The worst aspect of the grand tours is that part of their appeal is an enjoyment by fans of the gladiatorial aspect of it. As in the gladiators being eaten by lions. In the first week in particular, everyone is nervous, everyone is unsure of their fitness, small teams desperate for glory are jockeying for position with riders from big teams who are playing the long three week game and just trying to stay safe. Most of the worst crashes tend to happen in the first week. We fans say we hate crashes. Which we do. And we also love them. Not a few riders in previous years have also accused the course designers of deliberately throwing in elements (like cobbles, or dirt-roads) that will make the event more dangerous but satisfying for the fans.
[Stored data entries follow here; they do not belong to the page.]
Lemma shl_align_units m e ez :
  -1074 ≤ ez → ez ≤ e →
  Z.pos (fst (shl_align m e ez)) * 2 ^ (ez + 1074) = Z.pos m * 2 ^ (e + 1074).
Proof.
  intros Hez Hle. unfold shl_align. destruct (ez - e) as [|d|d] eqn:Hd; simpl fst.
  - by replace ez with e by lia.
  - lia.
  - rewrite iter_xO_value. replace (e + 1074) with (Z.pos d + (ez + 1074)) by lia.
    rewrite (Z.pow_add_r 2 (Z.pos d)) by lia. ring.
Qed.

Lemma cond_Zopp_units s m e ez :
  -1074 ≤ ez → ez ≤ e →
  cond_Zopp s (Z.pos (fst (shl_align m e ez))) * 2 ^ (ez + 1074)
    = sf_units (S754_finite s m e).
Proof.
  intros Hez Hle. pose proof (shl_align_units m e ez Hez Hle) as H.
  unfold sf_units, signed, cond_Zopp. destruct s; lia.
Qed.

(** A finite sum is within half a unit in its last place of the exact sum;
    so is a finite difference. *)
Lemma SFadd_error x y :
  sf_valid x → sf_valid y →
  let z := SFadd prec emax x y in
  sf_finite z →
  sf_finite x ∧ sf_finite y ∧ sf_valid z ∧
  2 * Z.abs (sf_units z - (sf_units x + sf_units y)) ≤ sf_ulp z.
Proof.
  intros Hx Hy z. unfold z.
  destruct x as [sx|sx| |sx mx ex], y as [sy|sy| |sy my ey]; simpl; try done.
  - destruct sx, sy; simpl; lia.
  - intros _. simpl in Hy. repeat (split; [done|]).
    assert (0 < 2 ^ (ey + 1074)) by (apply Z.pow_pos_nonneg; lia). lia.
  - by destruct sx, sy.
  - intros _. simpl in Hx. repeat (split; [done|]).
    assert (0 < 2 ^ (ex + 1074)) by (apply Z.pow_pos_nonneg; lia). lia.
  - simpl in Hx, Hy. intros Hfin.
    destruct (binary_normalize_error _ (Z.min ex ey) false ltac:(lia) Hfin) as [Hv Herr].
    repeat (split; [done|]).
    rewrite Z.mul_add_distr_r, !cond_Zopp_units in Herr by lia. exact Herr.
Qed.

Lemma SFsub_error x y :
  sf_valid x → sf_valid y →
  let z := SFsub prec emax x y in
  sf_finite z →
  sf_finite x ∧ sf_finite y ∧ sf_valid z ∧
  2 * Z.abs (sf_units z - (sf_units x - sf_units y)) ≤ sf_ulp z.
Proof.
  intros Hx Hy z. unfold z.
  destruct x as [sx|sx| |sx mx ex], y as [sy|sy| |sy my ey]; simpl; try done.
  - destruct sx, sy; simpl; lia.
  - intros _. simpl in Hy. repeat (split; [done|]).
    assert (0 < 2 ^ (ey + 1074)) by (apply Z.pow_pos_nonneg; lia).
    unfold signed. destruct sy; simpl; lia.
  - by destruct sx, sy.
  - intros _. simpl in Hx. repeat (split; [done|]).
    assert (0 < 2 ^ (ex + 1074)) by (apply Z.pow_pos_nonneg; lia). lia.
  - simpl in Hx, Hy. intros Hfin.
    destruct (binary_normalize_error _ (Z.min ex ey) false ltac:(lia) Hfin) as [Hv Herr].
    repeat (split; [done|]).
    rewrite Z.mul_sub_distr_r, !cond_Zopp_units in Herr by lia. exact Herr.
Qed.

(** The value of a double as a multiple of [2^-1074] (0 for a NaN or an
    infinity), and the weight of its last mantissa bit in the same unit. *)
Definition units (x : double) : Z := sf_units (Prim2SF x).
Definition last_place (x : double) : Z := sf_ulp (Prim2SF x).

Lemma Prim2SF_sf_valid x : sf_valid (Prim2SF x).
Proof.
  pose proof (Prim2SF_valid x) as H. destruct (Prim2SF x) as [| | |s m e]; try done.
  simpl in *. unfold bounded, canonical_mantissa in H.
  apply andb_prop in H as [H%Z.eqb_eq _].
  unfold fexp, emin, prec, emax in H. lia.
Qed.

Lemma is_finite_sf_finite x : is_finite x = true → sf_finite (Prim2SF x).
Proof. intros [[s ->]|(s & m & e & ->)]%finite_Prim2SF; done. Qed.

(** Subtracting [m] and adding it back: a finite result is within half a
    unit in the last place of the difference, plus half a unit in its own
    last place, of the value started from. *)
Lemma sub_add_error x m :
  let d := PrimFloat.sub x m in
  let r := PrimFloat.add d m in
  is_finite r = true →
  sf_finite (Prim2SF x) ∧
  2 * Z.abs (units r - units x) ≤ last_place d + last_place r.
Proof.
  intros d r Hr%is_finite_sf_finite. unfold units, last_place, r, d in *.
  rewrite add_spec in Hr |- *.
  destruct (SFadd_error _ _ (Prim2SF_sf_valid (PrimFloat.sub x m)) (Prim2SF_sf_valid m) Hr)
    as (Hd & Hm & _ & Hadd).
  rewrite sub_spec in Hd, Hadd |- *.
  destruct (SFsub_error _ _ (Prim2SF_sf_valid x) (Prim2SF_sf_valid m) Hd)
    as (Hx & _ & _ & Hsub).
  split; [done|]. unfold SF64add, SF64sub in *. lia.
Qed.
(** [circle.scale(3)]: [scale] is called with two arguments. *)
Lemma positional_arity_is_preserved_witness :
  length [circle; OInt 3] = length [circle; OInt 3].
Proof.
  apply (positional_arity_is_preserved false true true OFork ex_mapper ∅ scale
           [circle; OInt 3] ∅ scale [circle; OInt 3] ∅).
  vm_compute. do 2 apply list_elem_of_further. apply list_elem_of_here.
Defined.

(** The example of the docstring of [loaded], event by event. *)
Lemma loaded_run_in_order_witness :
  ∃ w,
    loaded ex_mapper true true OFork ∅ func = ([], Ok (OrdinaryWrapper w))
    ∧ dumped ex_mapper true true OFork ∅ func = ([], Ok (OrdinaryWrapper w))
    ∧ w [OStr "2018-10-04T21:57:00Z"] ∅
      = (SignatureCall func
         :: conversions func OFork ∅
              (zip [OStr "2018-10-04T21:57:00Z"]
                 (parameters (__signature__ func)))
         ++ [DecoratedCall func [ODatetime "2018-10-04T21:57:00Z"] ∅;
             SignatureCall func;
             MapperCall (OStr "2018-10-04T21:57:00Z")
               (cls_of (return_annotation (__signature__ func))) OFork ∅],
         Ok (ODatetime "2018-10-04T21:57:00Z")).
Proof.
  apply (loaded_run_in_order ex_mapper OFork ∅ func
           [OStr "2018-10-04T21:57:00Z"] ∅
           [ODatetime "2018-10-04T21:57:00Z"]
           (OStr "2018-10-04T21:57:00Z")
           (ODatetime "2018-10-04T21:57:00Z")).
  - reflexivity.
  - compute_done.
  - simpl. lia.
  - repeat constructor; vm_compute; reflexivity.
  - reflexivity.
  - reflexivity.
Defined.

(** [add] takes three arguments; decorated twice, a call with three
    positional arguments fails in the outer adapter. *)
Lemma stacked_adapter_sees_untyped_wrapper_witness :
  wrapper_run false true true OFork ex_mapper ∅
    (_wrapper_callable true true OFork ex_mapper ∅ add)
    [OInt 1; OInt 2; OInt 3] ∅
  = ([SignatureCall (_wrapper_callable true true OFork ex_mapper ∅ add)],
     Raise IndexError).
Proof.
  apply (proj2 (stacked_adapter_sees_untyped_wrapper false true true OFork
                  ex_mapper ∅ true true OFork ex_mapper ∅ add
                  [OInt 1; OInt 2; OInt 3] ∅)).
  simpl. lia.
Defined.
All of this is likely to be turned up to 11 with the prospect of a short tour. Which leaves me feeling excited for the Tour, but also nervous for the riders, and, frankly, wondering about what my culpability is in watching things like this. (And to be clear, it isn’t just the Tour. Indeed, the moral qualms I have about the Tour at the moment pale into insignificance compared with the ones I am having about the Olympics or the Football World Cup). One of the most amazing things about professional cycling is that despite horrendous crashes and often horrific injuries, deaths of professional cyclists have thankfully been rare. But in the age of Covid,, dying–for riders, team members, and fans–is now a real possibility.